瀬戸内海を車窓に見ながら下関へ向かう(写真/ピクスタ)

璃紺紺色のカラーリングが美しい特別仕様の「銀河」

全国各地で走っていた寝台列車、いわゆるブルートレインが姿を消す中、気軽に楽しめる夜行列車として2020年9月に運転を開始したのが特急「WEST EXPRESS 銀河」だ。

最近は観光列車を中心にパッケージ化された旅行商品として販売されており、団体臨時列車扱いとなれば時刻表に載らないことが多い。ところが、「銀河」は臨時列車として時刻表に掲載され、寝台料金は不要で運賃に指定席特急料金やグリーン料金を加えるだけで乗車することができる。全く新しいコンセプトの夜行列車と言えるだろう。

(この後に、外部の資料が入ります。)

(* ===== verification/Delivery.v ===== *)
(** * Delivery: what a sync round guarantees

    Nothing on the outbox is lost, quotas are enforced before and without the
    network, and each round is counted once. *)
From S2P Require Import Prelude GoStrings Protocol Store Streams Clients Outbox Tasks Journal TaskClock Documents Receive Processor Rounds CoreRuntime Observation Reports Sync.

(** ** Pending rows *)

Definition same_row (r r' : OutboxRow) : Prop :=
  obID r' = obID r /\ obKind r' = obKind r /\ obDedupe r' = obDedupe r /\ obPayload r' = obPayload r.

Definition pending_row (r : OutboxRow) (db : DB) : Prop :=
  exists r', r' ∈ report_outbox db /\ same_row r r' /\ obDelivered r' = false.

(** Every row that waits keeps waiting. *)
Definition still_pending (db d : DB) : Prop := forall r, pending_row r db -> pending_row r d.

Lemma still_pending_refl db : still_pending db db.
Proof. by intros r. Qed.

Lemma still_pending_trans a b c : still_pending a b -> still_pending b c -> still_pending a c.
Proof. intros Hab Hbc r Hr. by apply Hbc, Hab. Qed.

Lemma still_pending_ext db d : report_outbox d = report_outbox db -> still_pending db d.
Proof. intros He r (r' & Hr & Hs). exists r'. by rewrite He. Qed.

Lemma same_row_trans a b c : same_row a b -> same_row b c -> same_row a c.
Proof. unfold same_row. intuition congruence. Qed.

Lemma still_pending_insert kind dedupe payload atMS db : still_pending db (outbox_insert kind dedupe payload atMS db).
Proof. intros r (r' & Hr & Hs). exists r'. split; [|done]. simpl. set_solver. Qed.
(** [sameMounts]: equal as sets of type, source, destination and mode. *)
Definition mountKey (m : dockerMount) : string * string * string * bool := (MoType m, MoSource m, MoDestination m, MoRW m).
Definition sameMounts (a b : list dockerMount) : bool :=
  bool_decide ((list_to_set (mountKey <$> a) : gset (string * string * string * bool)) = list_to_set (mountKey <$> b)).

End identity.

(** ** The world of one process *)

Inductive journalFile := FileAbsent | FileDoc (h : dockerHandover) | FileInvalid.

(** The journal a reader sees; an unreadable one counts as none. *)
Definition journalOf (f : journalFile) : option dockerHandover := match f with FileDoc h => Some h | _ => None end.

Inductive engineOp := OpCreate (name : string) | OpStart (id : string) | OpStop (id : string) | OpRename (id name : string) | OpRemove (id : string) (force : bool).

(** How the lock file answers: it works, the filesystem has no locks, it cannot be
    opened, or it failed. *)
Inductive lockAnswer := LockWorks | LockUnsupported | LockUnopened | LockFailed.

(** What [Lstat] says of the updater directory. *)
Inductive dirLook := DirAbsent | DirUnread | DirForeign | DirReal.

(** What reading the journal file meets besides its contents. *)
Inductive journalRead := ReadFine | ReadDenied | ReadBroken.

(** What a waiting loop wakes up for. *)
Inductive waitEvent := WaitStopped | WaitDeadline | WaitPoll | WaitCheck | WaitLook.

(** [RequestBytes] is the request file: [None] cannot be read, [Some None] is
    absent.  [FileCheck] says whether a file check of this name passes.  The proof
    is a file another process writes, and so is the agent's readiness; [BadRead] says
    that this read of a document fails; [ReceiptNames] lists at most so many entries
    of [receipts/]; [HeartbeatAge] is [None] when the file cannot
    be read, in nanoseconds otherwise. *)
Class UpdaterHost (E : Type) := {
  InspectContainer : string -> E -> option (res dockerError dockerContainer) * E;
  InspectImage : string -> E -> option (res dockerError dockerImage) * E;
  CreateReplacement : string -> dockerContainer -> dockerImage -> string -> E -> option (res dockerError string) * E;
  StartContainer : string -> E -> option (option dockerError) * E;
  StopContainer : string -> E -> option (option dockerError) * E;
  RenameContainer : string -> string -> E -> option (option dockerError) * E;
  RemoveContainer : string -> bool -> E -> option (option dockerError) * E;
  UnixNow : E -> option Z * E;
  MonotonicNow : E -> option Z * E;
  Cancelled : E -> option bool * E;
  NextWait : E -> option waitEvent * E;
  RandomID : E -> option (option string) * E;
  RequestBytes : E -> option (option (option string)) * E;
  FileCheck : string -> E -> option bool * E;
  OwnBinaryDigest : E -> option (option string) * E;
  WriteOutcome : E -> option fileWrite * E;
  JournalRead : E -> option journalRead * E;
  PullImage : string -> E -> option (option dockerError) * E;
  BootClock : E -> option (option (string * Z)) * E;
  ReadReady : string -> E -> option (docRead Ready) * E;
  BadRead : E -> option bool * E;
  ReceiptNames : Z -> E -> option (option (list string)) * E;
  ControlPrepared : E -> option bool * E;
  ReadProof : E -> option (option dockerStandbyProof) * E;
  HeartbeatAge : E -> option (option Z) * E;
  Mountinfo : E -> option (option string) * E;
  Hostname : E -> option (option string) * E;
  LockAnswer : E -> option lockAnswer * E;
  UpdaterDirLook : E -> option dirLook * E
}.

車両は国鉄時代に製造された117系電車6両編成を改造した瑠璃紺(るりこん)色のカラーリングが美しい特別仕様。1号車はグリーン車指定席のファーストシート、2・3・5号車は普通車指定席のリクライニングシート、クシェット、ファミリーキャビン、6号車はグリーン個室のプレミアルーム、4号車は車両すべてがフリースペースで構成されている。好みのシートで長時間の乗車を堪能しよう。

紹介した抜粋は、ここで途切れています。